┌─ GIVEN ENTRIES

(** * Repurchase and seller-metrics aggregation pipeline

    A shallow embedding of the aggregation code of the dashboard
    ([app.py]: [load_data], [calculate_seller_metrics], the overview and
    lifecycle counts), of the batch script ([eda_script.py]:
    [get_region_from_zipcode], [calculate_repurchase],
    [load_and_preprocess], the customer insight of [main]) and of the
    per-seller repurchase report ([seller_repurchase_analysis.py]:
    [analyze_seller_repurchase]), together with the properties the
    specification states about them and further properties of the code.

    Data frames are maps from column names to columns of dynamically typed
    cells; floating-point values are IEEE 754 binary64 numbers
    ([spec_float] at precision 53); code that assigns columns of its
    argument runs in a state-and-exception monad over the frame. *)

From Stdlib Require Import ZArith List String Ascii Sorting.Permutation Sorting.Sorted.
From Stdlib Require Import SpecFloat.
From stdpp Require Import gmap strings list.

Local Open Scope string_scope.
Local Open Scope list_scope.
Local Open Scope Z_scope.

(* ===================================================================== *)
(** * Binary64 arithmetic *)
(* ===================================================================== *)

Module F64.

Definition prec : Z := 53.
Definition emax : Z := 1024.

Definition of_Z (z : Z) : spec_float := binary_normalize prec emax z 0 false.
Definition add : spec_float -> spec_float -> spec_float := SFadd prec emax.
Definition sub : spec_float -> spec_float -> spec_float := SFsub prec emax.
Definition mul : spec_float -> spec_float -> spec_float := SFmul prec emax.
Definition div : spec_float -> spec_float -> spec_float := SFdiv prec emax.

Definition zero : spec_float := S754_zero false.
Definition hundred : spec_float := Eval vm_compute in of_Z 100.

└─

**DESCRIPTION OF THE TASK**
Without omission, retype the full listing shown above.

**YOUR SOLUTION**
(** * Repurchase and seller-metrics aggregation pipeline

    A shallow embedding of the aggregation code of the dashboard
    ([app.py]: [load_data], [calculate_seller_metrics], the overview and
    lifecycle counts), of the batch script ([eda_script.py]:
    [get_region_from_zipcode], [calculate_repurchase],
    [load_and_preprocess], the customer insight of [main]) and of the
    per-seller repurchase report ([seller_repurchase_analysis.py]:
    [analyze_seller_repurchase]), together with the properties the
    specification states about them and further properties of the code.

    Data frames are maps from column names to columns of dynamically typed
    cells; floating-point values are IEEE 754 binary64 numbers
    ([spec_float] at precision 53); code that assigns columns of its
    argument runs in a state-and-exception monad over the frame. *)

From Stdlib Require Import ZArith List String Ascii Sorting.Permutation Sorting.Sorted.
From Stdlib Require Import SpecFloat.
From stdpp Require Import gmap strings list.

Local Open Scope string_scope.
Local Open Scope list_scope.
Local Open Scope Z_scope.

(* ===================================================================== *)
(** * Binary64 arithmetic *)
(* ===================================================================== *)

Module F64.

Definition prec : Z := 53.
Definition emax : Z := 1024.

Definition of_Z (z : Z) : spec_float := binary_normalize prec emax z 0 false.
Definition add : spec_float -> spec_float -> spec_float := SFadd prec emax.
Definition sub : spec_float -> spec_float -> spec_float := SFsub prec emax.
Definition mul : spec_float -> spec_float -> spec_float := SFmul prec emax.
Definition div : spec_float -> spec_float -> spec_float := SFdiv prec emax.

Definition zero : spec_float := S754_zero false.
Definition hundred : spec_float := Eval vm_compute in of_Z 100.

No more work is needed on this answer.